Can you find real friends at language social nets?


I have been a regular user of the language social nets like italki and Livemocha (hereinafter referred to as the said two nets) for almost 2 years, although I was on a hiatus for over 1 year and became active again in October this year. During the period, I have made a lot of friends. Recently I came across an interesting topic raised by my good friend, Judy, as to whether one can find real friends over such nets.

First and foremost, no one would argue that the two said two nets are not dating nets like Match.com or Love.163.com in the US and China respectively, the purpose of which are to serve people who are looking for dates or relationships. Whereas the purpose for the said two nets is for people to look for language partners usually from another part of the world. Under such circumstances, it is difficult to develop real friendship or a relationship.

Having said that, I think real friendship can be made over the nets like the said two nets. It is particular so in LiveMocha, whereby friends review the exercises or homeworks of other friend without any material benefits. A lot of my friends have gone through the trouble of going through the exercises I submitted in details and recommended ways as to how I can improve my language skills. I reciprocate the same by reviewing those of my friends. If that is not real friendship I don’t know what is.

As for my personal experience, I think I have found, among others, a real real friend in Jose Antonio of Mexico, whom I met at italki, in about June of 2008. He was very supportive of me when I wrote a similar blog then. He used to contribute from time to time to my former blog. Jose and I had difficulties understanding each other and I think we still do as my Spanish was limited then and still is, so was and is Jose’s English, but that did not affect our friendship. When I started this blog in about a month ago, without asking, Jose contributed a page long article entitled “The Chinese and Mayans were connected 5000 years ago” (my title), which has created tremendous interests among my Spanish speaking friends. To Jose, thanks once again.

Another good friend of mine is Jenny at my blog at 163.com. We share our personal feelings and concerns with each other from time to time, although we are only Platonic friends. Also Jane too at bzin1.weebly.com, I have been reviewing her English exercises. She is very kind to let me put up her works at my site for the benefits of my other friends. From time to time Jane gave me advice and inputs regarding the said website. Thanks also to Joseph which had written more comments on my blog at Wordpress than anyone, although I have known him for only three days. Also to John, another frequent follower of my blog, who shares his interests in music with me at bzin1.
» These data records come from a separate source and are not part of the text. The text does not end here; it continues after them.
(* ===== verification/Blockstate.v ===== *)
(** * MAPI block headers and the block state machine (src/framing/blockstate.rs)

    A MAPI message is a sequence of blocks, each a two-byte little-endian header
    (size of the body times two, plus one for the last block) and the body.
    The file models [Header], [BlockState] and [BlockState::skip_headers], gives
    the wire format as the relation [message], and proves that the state machine
    decodes it, however the bytes are cut into pieces. *)

From Stdlib Require Import ZArith Lia.
From S2P Require Import Prelude Bytes.

Open Scope Z_scope.

(** [BLOCKSIZE] of src/framing/mod.rs. *)
Definition BLOCKSIZE : nat := Z.to_nat 8190.

Inductive FramingError :=
| InvalidBlockSize
| InvalidHeaderLength (n : nat)
| MessageAlreadyComplete
| TooLong.

(** [to_str], and [Display], which adds the length to the second text. *)
Definition framing_error_to_str (e : FramingError) : string :=
  match e with
  | InvalidBlockSize => "network layer: invalid block; network byte stream out of sync?"
  | InvalidHeaderLength _ => "network layer: invalid block header length"
  | MessageAlreadyComplete => "network layer: message is already complete"
  | TooLong => "network layer: message too long"
  end.

Definition framing_error_display (e : FramingError) : bytes :=
  match e with
  | InvalidHeaderLength length =>
      bs "network layer: invalid block header length " ++ print_int (Z.of_nat length)
  | _ => bs (framing_error_to_str e)
  end.

#[global] Instance FramingError_eq_dec : EqDecision FramingError.
Proof. solve_decision. Defined.

(** ** Header *)

Record Header := MkHeader { hdr_lo : byte; hdr_hi : byte }.

#[global] Instance Header_eq_dec : EqDecision Header.
Proof. solve_decision. Defined.

Definition u16_to_le_bytes (n : Z) : byte * byte := (z2b n, z2b (n / 256)).
Definition u16_from_le_bytes (lo hi : byte) : Z := b2z lo + 256 * b2z hi.
Lemma check_limit_ok fuel rd u rd' :
  wf_state (state rd) -> check_limit fuel rd = (Ok u, rd') ->
  read_post rd [] rd' /\ state rd' = End.
Proof.
  intros Hwf. unfold check_limit. intros (? & rd0 & [= <- <-] & Hrun)%sbind_ok.
  apply sbind_ok in Hrun as (? & rd1 & Hmid & Hrun).
  apply sbind_ok in Hrun as (? & rd2 & [= <- <-] & Hrun).
  case_decide as Hend; [|done]. rewrite finish_end in Hrun by done.
  injection Hrun as _ <-. split; [|done]. case_decide.
  - injection Hmid as _ <-. by apply read_post_refl.
  - apply sbind_ok in Hmid as (extra & rd2 & Hr & Hmid). case_decide; [|done].
    injection Hmid as _ <-. subst extra. by apply do_read_ok in Hr as [? _].
Qed.

Lemma check_limit_tracks fuel rd rest p :
  wf_state (state rd) -> on_track rd rest p -> reliable (inner rd) -> effort (inner rd) < fuel ->
  match check_limit fuel rd with
  | (Ok _, rd') => p = [] /\ pending (inner rd') = rest
  | (Err e, _) => p <> [] /\ (e = io_of_framing TooLong \/ is_interrupted e = true)
  | _ => False
  end.
Proof.
  intros Hwf Htr Hrel Hf. unfold check_limit, sbind, sget. case_decide as Hs.
  - simpl. rewrite decide_True, finish_end by done. by apply on_track_end in Htr.
  - pose proof (do_read_tracks fuel 1 rd rest p Hwf Htr Hrel Hf) as Ht.
    destruct (do_read fuel 1 rd) as [[extra|e| |] rd1] eqn:E; try naive_solver.
    destruct Ht as (p' & -> & Htr'). case_decide as Hx; simpl.
    + apply do_read_ok in E as (_ & _ & _ & Hend); [|done].
      destruct (Hend Hx) as [?|Hs1]; [lia|]. rewrite decide_True, finish_end by done.
      subst extra. by apply on_track_end in Htr'.
    + split; [|auto]. by intros [? _]%app_eq_nil.
Qed.

Lemma reader_new_on_track s w rest p :
  pending s = w ++ rest -> message w p -> on_track (reader_new s) rest p.
Proof. intros. by exists w. Qed.

(** A complete read from [Start] to [End] consumed one message. *)
Lemma read_post_message s l rd' :
  read_post (reader_new s) l rd' -> state rd' = End ->
  exists w, pending s = w ++ pending (inner rd') /\ message w l.
Proof.
  intros [(c & Hp & Hx) _ _ _] He. exists c. split; [done|].
  specialize (Hx [] []). rewrite He, !app_nil_r in Hx. by apply Hx.
Qed.

Section Limited.
Context (sizes : nat -> nat) (Hsizes : forall i, 0 < sizes i).

(** The limited read and the checks after it, which both functions make. *)
Lemma limited_sound fuel limit buffer s out rd1 u rd2 :
  take_to_end fuel sizes limit buffer (reader_new s) = (Ok out, rd1) ->
  check_limit fuel rd1 = (Ok u, rd2) ->
  exists w p, pending s = w ++ pending (inner rd2) /\ message w p /\
    out = buffer ++ p /\ length p <= limit.
Proof.
  unfold take_to_end. intros Htake Hcheck.
  destruct (read_limited fuel fuel sizes buffer (limit, reader_new s)) as [r [lim rd]] eqn:E.
  injection Htake as -> ->. apply read_limited_ok in E as (l & -> & Hl & Hpost & _); [|done..].
  apply check_limit_ok in Hcheck as [Hpost' Hend]; [|apply Hpost].
  pose proof (read_post_trans _ _ _ _ _ Hpost Hpost') as Hall. rewrite app_nil_r in Hall.
  apply read_post_message in Hall as (w & Hw & Hm); [|done]. eauto 10.
Qed.

Lemma limited_complete fuel limit buffer s w rest p :
  reliable s -> pending s = w ++ rest -> message w p -> effort s < fuel ->
  exists l rd1, take_to_end fuel sizes limit buffer (reader_new s) = (Ok (buffer ++ l), rd1) /\
    l = take limit p /\
    match check_limit fuel rd1 with
    | (Ok _, rd2) => length p <= limit /\ pending (inner rd2) = rest
    | (Err e, _) => limit < length p /\ (e = io_of_framing TooLong \/ is_interrupted e = true)
    | _ => False
    end.
Proof.
  intros Hrel Hp Hm Hf. pose proof (reader_new_on_track s w rest p Hp Hm) as Htr.
  unfold take_to_end.
  destruct (read_limited_tracks fuel fuel sizes buffer limit (reader_new s) rest p)
    as (l & p' & lim & rd & -> & Htr' & E); [done..|].
  rewrite E. exists l, rd. split; [done|].
  apply read_limited_ok in E as (l' & Hl & Hlen & Hpost & Hstop); [|done..].
  apply app_inv_head in Hl as <-.
  assert (l = take limit (l ++ p')) as Hl.
  { destruct Hstop as [<-|He]; [by rewrite take_app_length|].
    apply on_track_end in Htr' as [-> _]; [|done]. by rewrite app_nil_r, take_ge. }
  split; [done|]. destruct Hpost as [_ Hwf Heff Hrel'].
  pose proof (check_limit_tracks fuel rd rest p' Hwf Htr' (Hrel' Hrel)) as Hc.
  simpl in Heff. specialize (Hc ltac:(lia)). rewrite length_app.
  destruct (check_limit fuel rd) as [[]]; try done.
  - destruct Hc as [-> ->]. simpl. split; [lia|done].
  - destruct Hc as [Hne He]. split; [|done]. destruct Hstop as [<-|Hend].
    + destruct p'; [done|simpl; lia].
    + by apply on_track_end in Htr' as [-> _].
Qed.

Lemma limited_returns fuel limit buffer s :
  effort s < fuel ->
  returns (take_to_end fuel sizes limit buffer (reader_new s)).1 /\
  forall out rd1, take_to_end fuel sizes limit buffer (reader_new s) = (Ok out, rd1) ->
    returns (check_limit fuel rd1).1.
Proof.
  intros Hf. unfold take_to_end.
  pose proof (read_limited_returns fuel fuel sizes buffer limit (reader_new s) I Hf Hf) as Hr.
  destruct (read_limited fuel fuel sizes buffer (limit, reader_new s)) as [r [lim rd]] eqn:E.
  split; [done|]. intros out rd1 [= -> ->].
  apply read_limited_ok in E as (l & _ & _ & [_ Hwf Heff _] & _); [|done..].
  simpl in Heff. unfold check_limit.
  apply returns_sbind; [done|]. intros rd0 rd0' [= <- <-].
  apply returns_sbind.
  - case_decide; [done|]. apply returns_sbind; [apply do_read_returns; auto; lia|].
    intros x rd2 _. by case_decide.
  - intros _ rd2 _. apply returns_sbind; [done|]. intros rd3 rd3' [= <- <-].
    case_decide; [by rewrite finish_end|done].
Qed.

Lemma limited_post fuel limit buffer s out rd1 u rd2 :
  take_to_end fuel sizes limit buffer (reader_new s) = (Ok out, rd1) ->
  check_limit fuel rd1 = (Ok u, rd2) ->
  effort (inner rd2) <= effort s /\ (reliable s -> reliable (inner rd2)).
Proof.
  unfold take_to_end. intros Htake Hcheck.
  destruct (read_limited fuel fuel sizes buffer (limit, reader_new s)) as [r [lim rd]] eqn:E.
  injection Htake as -> ->. apply read_limited_ok in E as (l & -> & Hl & Hpost & _); [|done..].
  apply check_limit_ok in Hcheck as [Hpost' _]; [|apply Hpost].
  by destruct (read_post_trans _ _ _ _ _ Hpost Hpost') as [_ _ He Hr].
Qed.

(** A whole message read, in a form that can be repeated on the rest. *)
Lemma to_limited_next fuel buffer limit s w rest p :
  reliable s -> pending s = w ++ rest -> message w p -> length p <= limit -> effort s < fuel ->
  exists s', to_limited fuel sizes buffer limit s = (Ok (buffer ++ p), s') /\
    pending s' = rest /\ reliable s' /\ effort s' <= effort s.
Proof.
  intros Hrel Hp Hm Hlim Hf.
  destruct (limited_complete fuel limit buffer s w rest p) as (l & rd1 & Ht & -> & Hc); [done..|].
  unfold to_limited, run_reader, sbind. rewrite Ht.
  destruct (check_limit fuel rd1) as [[u|e| |] rd2] eqn:Ec; try done.
  - destruct Hc as [_ <-]. rewrite take_ge in * by done.
    destruct (limited_post _ _ _ _ _ _ _ _ Ht Ec) as [He Hr]. eexists. split; [done|]. auto.
  - destruct Hc. lia.
Qed.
As I write on, I notice one fun fact is that of all the names mentioned above, they all start with a J, Judy, Jose, Jenny, Jane, Joseph and John. I think it is what we Chinese say I have unspoken connections (緣份)with people’s names starting with the letter J. My friends, if you are angry with me because I did not mention your name as yours does not start with a J, let me know. If that is the case I owe a big apology to you.

Another issue encountered by users of the said two nets is whether one should meet his or her friend face to face personally. It is unlikely that friends of the said two nets would meet face to face as most of them are literally world apart. If such situation arises, what is your position? Personally, I have reservations about meeting a person whom I  know over the internet. Nonetheless, I have met one of my friends, an Italian fellow, together with his wife, when they came to Hong Kong as tourists. They were an extremely nice couple and we had a nice coffee and a nice exchange of languages in English and Spanish.

As a man, I have lesser concern, or no concern at all, regarding my personal safety if I am to meet with friends of the said two nets personally. If you come to Hong Kong, I would be most delighted to meet with you personally and extend a warm Hong Kong hospitality to you. As a matter of fact, I have never had any bad experience with my friends on the said two nets. The same cannot be said of my female counterparts. A couple of them told me that they occasionally were being pestered or harassed by some so called “men friends”. I think that is one of the negatives of an open communications system that one has to live with amid the many benefits that come with it.